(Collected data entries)
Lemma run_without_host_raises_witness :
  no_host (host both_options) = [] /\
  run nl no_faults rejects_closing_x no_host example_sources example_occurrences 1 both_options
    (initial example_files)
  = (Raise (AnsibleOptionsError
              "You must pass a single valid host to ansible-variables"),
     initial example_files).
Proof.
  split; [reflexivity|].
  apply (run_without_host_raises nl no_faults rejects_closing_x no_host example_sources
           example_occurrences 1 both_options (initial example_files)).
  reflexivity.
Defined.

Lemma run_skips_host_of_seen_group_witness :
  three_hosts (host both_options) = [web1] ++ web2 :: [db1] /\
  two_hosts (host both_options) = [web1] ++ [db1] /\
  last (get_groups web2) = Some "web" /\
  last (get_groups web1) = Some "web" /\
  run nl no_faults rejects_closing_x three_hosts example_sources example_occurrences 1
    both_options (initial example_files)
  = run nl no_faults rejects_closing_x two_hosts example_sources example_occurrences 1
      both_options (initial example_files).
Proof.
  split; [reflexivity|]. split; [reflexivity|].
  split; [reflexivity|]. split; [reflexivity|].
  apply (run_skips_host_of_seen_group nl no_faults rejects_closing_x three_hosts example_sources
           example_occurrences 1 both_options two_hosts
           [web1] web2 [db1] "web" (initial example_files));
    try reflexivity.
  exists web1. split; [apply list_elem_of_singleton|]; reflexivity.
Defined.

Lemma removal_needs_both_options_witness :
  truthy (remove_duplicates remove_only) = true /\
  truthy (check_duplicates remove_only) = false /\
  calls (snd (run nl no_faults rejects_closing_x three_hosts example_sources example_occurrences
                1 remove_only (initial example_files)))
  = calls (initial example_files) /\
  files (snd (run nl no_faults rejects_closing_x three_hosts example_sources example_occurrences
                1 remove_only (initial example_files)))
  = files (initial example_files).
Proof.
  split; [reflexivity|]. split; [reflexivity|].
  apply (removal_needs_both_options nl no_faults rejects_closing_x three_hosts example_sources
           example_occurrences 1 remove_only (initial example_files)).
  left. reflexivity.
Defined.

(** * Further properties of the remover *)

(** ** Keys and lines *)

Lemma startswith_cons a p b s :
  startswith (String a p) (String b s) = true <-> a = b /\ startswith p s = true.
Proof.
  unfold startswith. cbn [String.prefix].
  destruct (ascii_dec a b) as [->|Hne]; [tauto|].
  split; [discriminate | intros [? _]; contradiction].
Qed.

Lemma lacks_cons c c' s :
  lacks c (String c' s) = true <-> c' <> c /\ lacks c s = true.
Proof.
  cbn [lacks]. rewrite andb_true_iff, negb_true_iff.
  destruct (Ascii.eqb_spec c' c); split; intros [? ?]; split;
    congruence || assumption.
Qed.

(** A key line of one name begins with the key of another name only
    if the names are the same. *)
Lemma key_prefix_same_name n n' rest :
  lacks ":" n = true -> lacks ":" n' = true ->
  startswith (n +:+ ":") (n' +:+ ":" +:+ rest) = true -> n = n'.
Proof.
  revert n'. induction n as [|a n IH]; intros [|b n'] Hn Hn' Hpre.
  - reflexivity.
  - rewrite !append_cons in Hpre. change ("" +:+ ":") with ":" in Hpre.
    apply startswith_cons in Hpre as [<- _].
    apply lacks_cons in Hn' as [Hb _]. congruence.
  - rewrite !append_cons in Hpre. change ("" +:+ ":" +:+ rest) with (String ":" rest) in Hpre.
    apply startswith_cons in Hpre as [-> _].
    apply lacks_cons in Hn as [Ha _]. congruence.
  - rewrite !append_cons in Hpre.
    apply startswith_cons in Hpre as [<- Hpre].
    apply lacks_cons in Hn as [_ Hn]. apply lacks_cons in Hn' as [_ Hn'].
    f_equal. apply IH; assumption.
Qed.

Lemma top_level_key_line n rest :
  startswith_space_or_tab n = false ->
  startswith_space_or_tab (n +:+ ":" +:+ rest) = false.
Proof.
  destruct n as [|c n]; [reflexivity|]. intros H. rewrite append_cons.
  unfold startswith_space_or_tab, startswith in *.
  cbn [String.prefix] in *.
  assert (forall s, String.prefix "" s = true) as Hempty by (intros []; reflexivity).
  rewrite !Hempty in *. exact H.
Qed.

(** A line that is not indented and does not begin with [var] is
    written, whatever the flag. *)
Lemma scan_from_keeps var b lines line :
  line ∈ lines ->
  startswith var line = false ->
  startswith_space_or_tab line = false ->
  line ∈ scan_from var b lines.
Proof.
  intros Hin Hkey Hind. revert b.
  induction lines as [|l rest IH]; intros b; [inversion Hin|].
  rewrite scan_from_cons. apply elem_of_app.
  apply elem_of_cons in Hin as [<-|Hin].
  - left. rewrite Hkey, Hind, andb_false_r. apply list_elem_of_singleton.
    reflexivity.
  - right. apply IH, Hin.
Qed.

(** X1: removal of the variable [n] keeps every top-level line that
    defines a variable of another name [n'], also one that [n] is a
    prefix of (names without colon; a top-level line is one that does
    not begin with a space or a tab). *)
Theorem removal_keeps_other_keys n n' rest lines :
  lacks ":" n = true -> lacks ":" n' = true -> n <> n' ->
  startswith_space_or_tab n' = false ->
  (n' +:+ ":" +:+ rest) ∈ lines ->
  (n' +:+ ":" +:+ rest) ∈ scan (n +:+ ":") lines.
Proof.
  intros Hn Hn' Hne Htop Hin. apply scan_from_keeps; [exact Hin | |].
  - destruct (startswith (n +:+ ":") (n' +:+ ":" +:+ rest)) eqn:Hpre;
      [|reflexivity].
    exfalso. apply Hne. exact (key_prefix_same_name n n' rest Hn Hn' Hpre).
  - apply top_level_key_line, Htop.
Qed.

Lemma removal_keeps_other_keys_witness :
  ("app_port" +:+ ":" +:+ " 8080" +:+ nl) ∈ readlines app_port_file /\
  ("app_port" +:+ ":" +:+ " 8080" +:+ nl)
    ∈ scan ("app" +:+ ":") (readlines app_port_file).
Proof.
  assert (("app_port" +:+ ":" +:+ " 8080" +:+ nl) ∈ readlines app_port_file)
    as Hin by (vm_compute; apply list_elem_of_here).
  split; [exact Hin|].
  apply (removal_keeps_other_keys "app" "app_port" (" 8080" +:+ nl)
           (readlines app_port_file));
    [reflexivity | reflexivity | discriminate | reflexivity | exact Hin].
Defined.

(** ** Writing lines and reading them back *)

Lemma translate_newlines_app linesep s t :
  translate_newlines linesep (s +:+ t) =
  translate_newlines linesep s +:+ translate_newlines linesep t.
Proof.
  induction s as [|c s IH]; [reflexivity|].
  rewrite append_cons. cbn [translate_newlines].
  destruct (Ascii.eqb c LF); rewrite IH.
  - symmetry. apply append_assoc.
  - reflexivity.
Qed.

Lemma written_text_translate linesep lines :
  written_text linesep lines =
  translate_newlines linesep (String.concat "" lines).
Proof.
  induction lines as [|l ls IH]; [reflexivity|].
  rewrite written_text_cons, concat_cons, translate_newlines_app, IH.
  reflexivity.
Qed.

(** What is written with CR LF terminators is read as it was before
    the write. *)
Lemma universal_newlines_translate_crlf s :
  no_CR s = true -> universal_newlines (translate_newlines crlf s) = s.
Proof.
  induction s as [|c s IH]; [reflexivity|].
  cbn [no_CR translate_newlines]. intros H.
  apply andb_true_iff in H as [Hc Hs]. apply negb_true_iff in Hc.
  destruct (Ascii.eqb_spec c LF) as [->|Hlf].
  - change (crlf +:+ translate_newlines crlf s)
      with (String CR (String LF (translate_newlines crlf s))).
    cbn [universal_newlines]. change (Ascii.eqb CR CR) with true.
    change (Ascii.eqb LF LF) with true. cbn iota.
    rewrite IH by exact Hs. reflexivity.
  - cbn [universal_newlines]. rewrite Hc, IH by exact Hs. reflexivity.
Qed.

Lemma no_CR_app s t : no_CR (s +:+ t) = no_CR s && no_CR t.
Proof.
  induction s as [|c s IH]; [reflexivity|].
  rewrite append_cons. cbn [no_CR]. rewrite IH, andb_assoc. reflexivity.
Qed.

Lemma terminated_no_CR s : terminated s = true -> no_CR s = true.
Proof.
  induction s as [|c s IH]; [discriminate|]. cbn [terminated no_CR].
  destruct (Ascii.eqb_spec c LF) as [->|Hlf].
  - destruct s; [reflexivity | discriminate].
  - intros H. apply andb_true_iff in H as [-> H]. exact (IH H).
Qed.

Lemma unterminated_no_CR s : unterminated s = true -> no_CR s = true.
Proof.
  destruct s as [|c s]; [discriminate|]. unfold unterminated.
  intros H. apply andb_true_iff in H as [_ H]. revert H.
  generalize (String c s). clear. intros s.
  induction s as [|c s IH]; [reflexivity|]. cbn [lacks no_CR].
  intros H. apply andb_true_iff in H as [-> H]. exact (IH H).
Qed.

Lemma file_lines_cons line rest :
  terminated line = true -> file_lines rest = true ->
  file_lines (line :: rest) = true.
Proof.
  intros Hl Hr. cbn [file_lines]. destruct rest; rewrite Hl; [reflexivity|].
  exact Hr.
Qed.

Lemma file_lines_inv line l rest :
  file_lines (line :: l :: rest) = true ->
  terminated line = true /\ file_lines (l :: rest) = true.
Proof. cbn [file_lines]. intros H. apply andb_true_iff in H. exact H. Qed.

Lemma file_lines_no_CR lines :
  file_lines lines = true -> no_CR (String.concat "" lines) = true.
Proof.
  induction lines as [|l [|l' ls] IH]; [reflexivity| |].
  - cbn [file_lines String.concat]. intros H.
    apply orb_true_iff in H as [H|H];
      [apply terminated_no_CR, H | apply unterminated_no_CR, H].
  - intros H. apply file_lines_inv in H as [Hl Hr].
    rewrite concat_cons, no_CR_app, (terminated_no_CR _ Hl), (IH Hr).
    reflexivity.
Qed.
...
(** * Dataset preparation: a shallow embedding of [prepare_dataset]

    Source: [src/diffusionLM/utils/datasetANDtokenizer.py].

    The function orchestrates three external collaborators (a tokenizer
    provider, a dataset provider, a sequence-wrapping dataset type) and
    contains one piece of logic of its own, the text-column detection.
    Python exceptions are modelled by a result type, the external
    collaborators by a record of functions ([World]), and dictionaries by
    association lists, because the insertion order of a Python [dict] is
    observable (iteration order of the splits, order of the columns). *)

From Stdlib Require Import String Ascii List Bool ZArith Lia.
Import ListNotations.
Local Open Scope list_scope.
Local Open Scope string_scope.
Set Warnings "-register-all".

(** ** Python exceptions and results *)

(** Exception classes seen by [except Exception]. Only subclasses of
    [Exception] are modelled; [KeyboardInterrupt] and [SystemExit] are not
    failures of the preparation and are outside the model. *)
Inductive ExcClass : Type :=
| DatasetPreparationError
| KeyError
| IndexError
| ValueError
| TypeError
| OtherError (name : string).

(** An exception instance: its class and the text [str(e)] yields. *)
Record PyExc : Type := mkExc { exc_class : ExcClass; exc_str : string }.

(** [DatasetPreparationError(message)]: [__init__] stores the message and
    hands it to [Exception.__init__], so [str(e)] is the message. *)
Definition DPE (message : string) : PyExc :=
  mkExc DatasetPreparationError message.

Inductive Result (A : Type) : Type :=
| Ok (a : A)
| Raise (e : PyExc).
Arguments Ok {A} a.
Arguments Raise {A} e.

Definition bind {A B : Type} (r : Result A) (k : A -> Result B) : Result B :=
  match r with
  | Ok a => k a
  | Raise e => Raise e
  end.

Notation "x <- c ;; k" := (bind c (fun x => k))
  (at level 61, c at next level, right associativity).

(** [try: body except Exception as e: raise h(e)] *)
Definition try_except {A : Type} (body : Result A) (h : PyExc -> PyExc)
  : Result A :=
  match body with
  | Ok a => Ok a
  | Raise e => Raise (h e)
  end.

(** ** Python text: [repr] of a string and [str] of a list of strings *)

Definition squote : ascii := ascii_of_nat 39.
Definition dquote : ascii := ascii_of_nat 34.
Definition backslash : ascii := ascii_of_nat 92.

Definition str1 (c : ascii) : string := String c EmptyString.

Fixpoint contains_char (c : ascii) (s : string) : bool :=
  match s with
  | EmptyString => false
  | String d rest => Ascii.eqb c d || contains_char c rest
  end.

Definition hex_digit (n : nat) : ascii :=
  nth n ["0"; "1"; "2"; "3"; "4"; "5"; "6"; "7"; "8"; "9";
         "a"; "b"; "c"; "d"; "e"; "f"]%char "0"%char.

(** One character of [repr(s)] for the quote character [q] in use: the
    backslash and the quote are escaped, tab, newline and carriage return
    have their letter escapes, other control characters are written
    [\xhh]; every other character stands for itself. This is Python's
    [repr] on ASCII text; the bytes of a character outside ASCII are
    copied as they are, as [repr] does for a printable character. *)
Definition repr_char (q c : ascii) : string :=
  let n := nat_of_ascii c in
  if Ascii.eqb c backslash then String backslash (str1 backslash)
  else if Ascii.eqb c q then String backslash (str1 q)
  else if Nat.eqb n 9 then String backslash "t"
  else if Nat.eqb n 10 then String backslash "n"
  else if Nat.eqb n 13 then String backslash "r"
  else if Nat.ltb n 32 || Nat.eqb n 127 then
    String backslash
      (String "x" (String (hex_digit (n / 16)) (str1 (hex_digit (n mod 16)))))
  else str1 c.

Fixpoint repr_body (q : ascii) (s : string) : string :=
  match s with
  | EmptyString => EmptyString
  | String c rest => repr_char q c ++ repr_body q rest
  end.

What the task asks:
Working from the records above, write out verbatim only the lines from the line containing "no_CR s = true ->" through the line containing "Lemma file_lines_cons line".

Solution to this exercise:
  no_CR s = true -> universal_newlines (translate_newlines crlf s) = s.
Proof.
  induction s as [|c s IH]; [reflexivity|].
  cbn [no_CR translate_newlines]. intros H.
  apply andb_true_iff in H as [Hc Hs]. apply negb_true_iff in Hc.
  destruct (Ascii.eqb_spec c LF) as [->|Hlf].
  - change (crlf +:+ translate_newlines crlf s)
      with (String CR (String LF (translate_newlines crlf s))).
    cbn [universal_newlines]. change (Ascii.eqb CR CR) with true.
    change (Ascii.eqb LF LF) with true. cbn iota.
    rewrite IH by exact Hs. reflexivity.
  - cbn [universal_newlines]. rewrite Hc, IH by exact Hs. reflexivity.
Qed.

Lemma no_CR_app s t : no_CR (s +:+ t) = no_CR s && no_CR t.
Proof.
  induction s as [|c s IH]; [reflexivity|].
  rewrite append_cons. cbn [no_CR]. rewrite IH, andb_assoc. reflexivity.
Qed.

Lemma terminated_no_CR s : terminated s = true -> no_CR s = true.
Proof.
  induction s as [|c s IH]; [discriminate|]. cbn [terminated no_CR].
  destruct (Ascii.eqb_spec c LF) as [->|Hlf].
  - destruct s; [reflexivity | discriminate].
  - intros H. apply andb_true_iff in H as [-> H]. exact (IH H).
Qed.

Lemma unterminated_no_CR s : unterminated s = true -> no_CR s = true.
Proof.
  destruct s as [|c s]; [discriminate|]. unfold unterminated.
  intros H. apply andb_true_iff in H as [_ H]. revert H.
  generalize (String c s). clear. intros s.
  induction s as [|c s IH]; [reflexivity|]. cbn [lacks no_CR].
  intros H. apply andb_true_iff in H as [-> H]. exact (IH H).
Qed.

Lemma file_lines_cons line rest :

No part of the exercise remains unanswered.